(PROVIDED MATERIAL)

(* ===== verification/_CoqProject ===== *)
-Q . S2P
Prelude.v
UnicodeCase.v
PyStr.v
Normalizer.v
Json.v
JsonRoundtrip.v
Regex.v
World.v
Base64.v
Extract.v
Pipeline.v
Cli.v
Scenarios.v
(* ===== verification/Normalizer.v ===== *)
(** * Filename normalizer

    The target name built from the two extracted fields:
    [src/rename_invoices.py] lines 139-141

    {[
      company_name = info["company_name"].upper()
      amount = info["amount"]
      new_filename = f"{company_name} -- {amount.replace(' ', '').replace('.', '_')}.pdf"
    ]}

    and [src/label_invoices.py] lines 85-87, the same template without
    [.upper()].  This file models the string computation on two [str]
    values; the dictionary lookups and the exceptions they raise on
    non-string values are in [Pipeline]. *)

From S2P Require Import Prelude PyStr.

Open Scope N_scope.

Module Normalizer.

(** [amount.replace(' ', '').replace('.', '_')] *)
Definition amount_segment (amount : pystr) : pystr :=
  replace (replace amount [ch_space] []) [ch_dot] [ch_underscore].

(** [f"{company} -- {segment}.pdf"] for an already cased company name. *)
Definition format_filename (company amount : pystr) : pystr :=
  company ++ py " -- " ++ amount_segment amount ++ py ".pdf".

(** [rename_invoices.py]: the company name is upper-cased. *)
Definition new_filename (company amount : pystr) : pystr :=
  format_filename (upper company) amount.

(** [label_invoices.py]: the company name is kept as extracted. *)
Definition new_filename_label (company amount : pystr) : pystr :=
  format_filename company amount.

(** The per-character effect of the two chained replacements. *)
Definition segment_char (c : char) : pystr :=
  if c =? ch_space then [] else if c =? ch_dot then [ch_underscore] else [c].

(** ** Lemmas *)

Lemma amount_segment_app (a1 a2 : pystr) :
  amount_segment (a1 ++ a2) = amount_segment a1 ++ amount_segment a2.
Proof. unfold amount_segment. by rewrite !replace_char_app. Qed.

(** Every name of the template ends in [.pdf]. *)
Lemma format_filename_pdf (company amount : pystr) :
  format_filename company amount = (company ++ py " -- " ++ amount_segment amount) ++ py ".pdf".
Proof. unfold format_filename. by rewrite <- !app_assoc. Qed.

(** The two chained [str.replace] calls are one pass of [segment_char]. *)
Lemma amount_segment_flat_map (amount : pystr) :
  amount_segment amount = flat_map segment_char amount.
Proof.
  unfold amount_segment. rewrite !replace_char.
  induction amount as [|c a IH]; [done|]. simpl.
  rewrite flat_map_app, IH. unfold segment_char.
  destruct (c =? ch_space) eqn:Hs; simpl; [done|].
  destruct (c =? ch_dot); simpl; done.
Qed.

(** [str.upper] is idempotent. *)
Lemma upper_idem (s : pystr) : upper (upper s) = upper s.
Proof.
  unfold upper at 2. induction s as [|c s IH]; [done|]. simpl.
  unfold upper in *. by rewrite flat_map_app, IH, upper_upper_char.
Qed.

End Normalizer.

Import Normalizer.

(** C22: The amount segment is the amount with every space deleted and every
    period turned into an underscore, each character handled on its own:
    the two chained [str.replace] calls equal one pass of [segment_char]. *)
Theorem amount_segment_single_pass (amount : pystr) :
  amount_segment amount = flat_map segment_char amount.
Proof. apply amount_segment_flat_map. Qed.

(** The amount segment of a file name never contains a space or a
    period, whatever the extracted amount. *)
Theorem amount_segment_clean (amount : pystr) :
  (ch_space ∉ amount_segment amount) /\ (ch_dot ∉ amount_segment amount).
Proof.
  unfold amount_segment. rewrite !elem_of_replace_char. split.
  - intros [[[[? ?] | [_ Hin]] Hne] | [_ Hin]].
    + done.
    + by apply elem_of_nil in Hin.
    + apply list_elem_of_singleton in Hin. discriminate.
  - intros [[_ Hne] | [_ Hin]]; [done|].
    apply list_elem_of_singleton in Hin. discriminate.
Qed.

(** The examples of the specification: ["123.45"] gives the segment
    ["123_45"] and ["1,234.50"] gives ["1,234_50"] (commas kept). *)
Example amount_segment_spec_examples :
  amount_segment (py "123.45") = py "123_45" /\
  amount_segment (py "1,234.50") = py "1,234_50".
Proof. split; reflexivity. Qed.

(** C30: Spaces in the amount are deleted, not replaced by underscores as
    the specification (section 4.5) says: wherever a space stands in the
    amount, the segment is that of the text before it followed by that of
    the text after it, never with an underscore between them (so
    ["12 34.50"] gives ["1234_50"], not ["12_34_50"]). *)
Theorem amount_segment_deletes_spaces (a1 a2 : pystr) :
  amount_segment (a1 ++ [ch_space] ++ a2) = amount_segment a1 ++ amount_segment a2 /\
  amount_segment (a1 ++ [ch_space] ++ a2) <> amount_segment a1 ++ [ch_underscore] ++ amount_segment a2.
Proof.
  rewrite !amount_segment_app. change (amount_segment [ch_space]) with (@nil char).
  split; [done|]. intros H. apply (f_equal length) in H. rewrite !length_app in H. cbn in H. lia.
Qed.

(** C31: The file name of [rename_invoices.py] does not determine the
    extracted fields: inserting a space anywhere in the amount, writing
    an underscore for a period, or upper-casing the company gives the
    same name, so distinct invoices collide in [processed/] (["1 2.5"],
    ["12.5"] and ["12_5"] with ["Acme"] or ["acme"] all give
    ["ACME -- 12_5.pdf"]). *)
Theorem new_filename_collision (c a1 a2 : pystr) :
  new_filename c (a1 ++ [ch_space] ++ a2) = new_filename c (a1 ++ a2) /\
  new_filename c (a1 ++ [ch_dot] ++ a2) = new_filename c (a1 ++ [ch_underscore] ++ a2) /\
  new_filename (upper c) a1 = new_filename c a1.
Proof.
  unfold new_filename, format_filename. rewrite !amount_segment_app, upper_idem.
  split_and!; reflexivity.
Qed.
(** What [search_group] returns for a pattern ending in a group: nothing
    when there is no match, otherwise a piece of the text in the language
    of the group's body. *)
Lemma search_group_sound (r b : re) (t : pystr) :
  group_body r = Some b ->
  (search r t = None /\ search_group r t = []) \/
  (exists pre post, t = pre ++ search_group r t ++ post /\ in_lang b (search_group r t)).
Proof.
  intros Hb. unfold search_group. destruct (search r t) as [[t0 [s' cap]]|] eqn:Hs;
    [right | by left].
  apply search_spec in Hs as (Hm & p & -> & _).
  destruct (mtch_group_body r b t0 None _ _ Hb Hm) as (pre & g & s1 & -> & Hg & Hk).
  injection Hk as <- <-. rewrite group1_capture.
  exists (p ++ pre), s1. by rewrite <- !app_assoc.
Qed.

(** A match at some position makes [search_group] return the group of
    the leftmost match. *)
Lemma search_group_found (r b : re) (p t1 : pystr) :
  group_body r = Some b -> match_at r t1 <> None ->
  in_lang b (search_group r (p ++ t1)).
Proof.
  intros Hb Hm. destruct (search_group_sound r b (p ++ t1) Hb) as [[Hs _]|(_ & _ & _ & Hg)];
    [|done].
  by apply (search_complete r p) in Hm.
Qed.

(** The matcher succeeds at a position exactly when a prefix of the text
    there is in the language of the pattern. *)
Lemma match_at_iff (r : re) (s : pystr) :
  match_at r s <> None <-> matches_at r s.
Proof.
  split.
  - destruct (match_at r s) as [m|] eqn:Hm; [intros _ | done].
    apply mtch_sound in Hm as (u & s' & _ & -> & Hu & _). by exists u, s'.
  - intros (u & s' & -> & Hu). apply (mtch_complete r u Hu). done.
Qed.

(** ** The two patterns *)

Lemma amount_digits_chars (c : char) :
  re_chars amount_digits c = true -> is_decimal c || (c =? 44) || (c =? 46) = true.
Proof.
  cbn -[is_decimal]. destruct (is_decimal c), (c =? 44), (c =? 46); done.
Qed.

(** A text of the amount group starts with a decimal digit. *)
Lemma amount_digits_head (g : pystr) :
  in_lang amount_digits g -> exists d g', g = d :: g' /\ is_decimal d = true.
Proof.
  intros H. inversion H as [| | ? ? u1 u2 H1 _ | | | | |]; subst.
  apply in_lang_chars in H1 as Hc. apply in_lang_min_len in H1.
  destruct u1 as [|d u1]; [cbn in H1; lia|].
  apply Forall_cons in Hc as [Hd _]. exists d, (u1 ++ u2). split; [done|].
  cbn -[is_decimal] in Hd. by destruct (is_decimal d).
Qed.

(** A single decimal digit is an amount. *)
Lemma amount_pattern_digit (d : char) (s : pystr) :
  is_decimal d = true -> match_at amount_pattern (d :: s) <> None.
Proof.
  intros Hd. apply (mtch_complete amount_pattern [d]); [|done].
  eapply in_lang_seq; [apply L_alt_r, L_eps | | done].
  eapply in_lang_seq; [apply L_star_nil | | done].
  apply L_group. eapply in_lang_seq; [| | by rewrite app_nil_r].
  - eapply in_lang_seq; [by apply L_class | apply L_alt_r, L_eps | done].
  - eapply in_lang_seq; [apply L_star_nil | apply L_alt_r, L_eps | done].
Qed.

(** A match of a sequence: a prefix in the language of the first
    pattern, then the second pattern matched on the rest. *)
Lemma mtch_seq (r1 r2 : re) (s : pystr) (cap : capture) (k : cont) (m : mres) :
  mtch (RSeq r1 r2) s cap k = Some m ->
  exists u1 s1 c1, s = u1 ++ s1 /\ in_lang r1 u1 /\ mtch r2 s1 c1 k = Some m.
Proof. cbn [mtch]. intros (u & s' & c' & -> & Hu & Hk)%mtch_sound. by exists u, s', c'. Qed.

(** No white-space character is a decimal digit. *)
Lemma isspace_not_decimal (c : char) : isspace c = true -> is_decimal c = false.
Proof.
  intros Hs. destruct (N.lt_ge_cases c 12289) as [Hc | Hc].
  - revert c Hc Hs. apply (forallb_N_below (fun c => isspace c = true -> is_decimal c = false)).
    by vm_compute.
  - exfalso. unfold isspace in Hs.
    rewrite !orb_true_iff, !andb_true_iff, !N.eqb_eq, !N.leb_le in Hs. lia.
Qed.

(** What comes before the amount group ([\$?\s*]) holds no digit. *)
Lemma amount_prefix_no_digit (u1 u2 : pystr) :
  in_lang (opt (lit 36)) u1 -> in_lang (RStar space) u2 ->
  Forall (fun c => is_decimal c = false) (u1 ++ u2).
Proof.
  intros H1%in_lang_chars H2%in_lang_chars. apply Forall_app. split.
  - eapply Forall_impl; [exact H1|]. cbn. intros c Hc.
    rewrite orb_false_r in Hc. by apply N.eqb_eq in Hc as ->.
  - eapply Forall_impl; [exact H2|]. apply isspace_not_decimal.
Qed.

(End PROVIDED MATERIAL)

WORK REQUEST »
Print, without alteration, only the lines above between the one holding "on two [str]" and the one holding "(** Every name", inclusive.

TASK RESPONSE »
    [.upper()].  This file models the string computation on two [str]
    values; the dictionary lookups and the exceptions they raise on
    non-string values are in [Pipeline]. *)

From S2P Require Import Prelude PyStr.

Open Scope N_scope.

Module Normalizer.

(** [amount.replace(' ', '').replace('.', '_')] *)
Definition amount_segment (amount : pystr) : pystr :=
  replace (replace amount [ch_space] []) [ch_dot] [ch_underscore].

(** [f"{company} -- {segment}.pdf"] for an already cased company name. *)
Definition format_filename (company amount : pystr) : pystr :=
  company ++ py " -- " ++ amount_segment amount ++ py ".pdf".

(** [rename_invoices.py]: the company name is upper-cased. *)
Definition new_filename (company amount : pystr) : pystr :=
  format_filename (upper company) amount.

(** [label_invoices.py]: the company name is kept as extracted. *)
Definition new_filename_label (company amount : pystr) : pystr :=
  format_filename company amount.

(** The per-character effect of the two chained replacements. *)
Definition segment_char (c : char) : pystr :=
  if c =? ch_space then [] else if c =? ch_dot then [ch_underscore] else [c].

(** ** Lemmas *)

Lemma amount_segment_app (a1 a2 : pystr) :
  amount_segment (a1 ++ a2) = amount_segment a1 ++ amount_segment a2.
Proof. unfold amount_segment. by rewrite !replace_char_app. Qed.

(** Every name of the template ends in [.pdf]. *)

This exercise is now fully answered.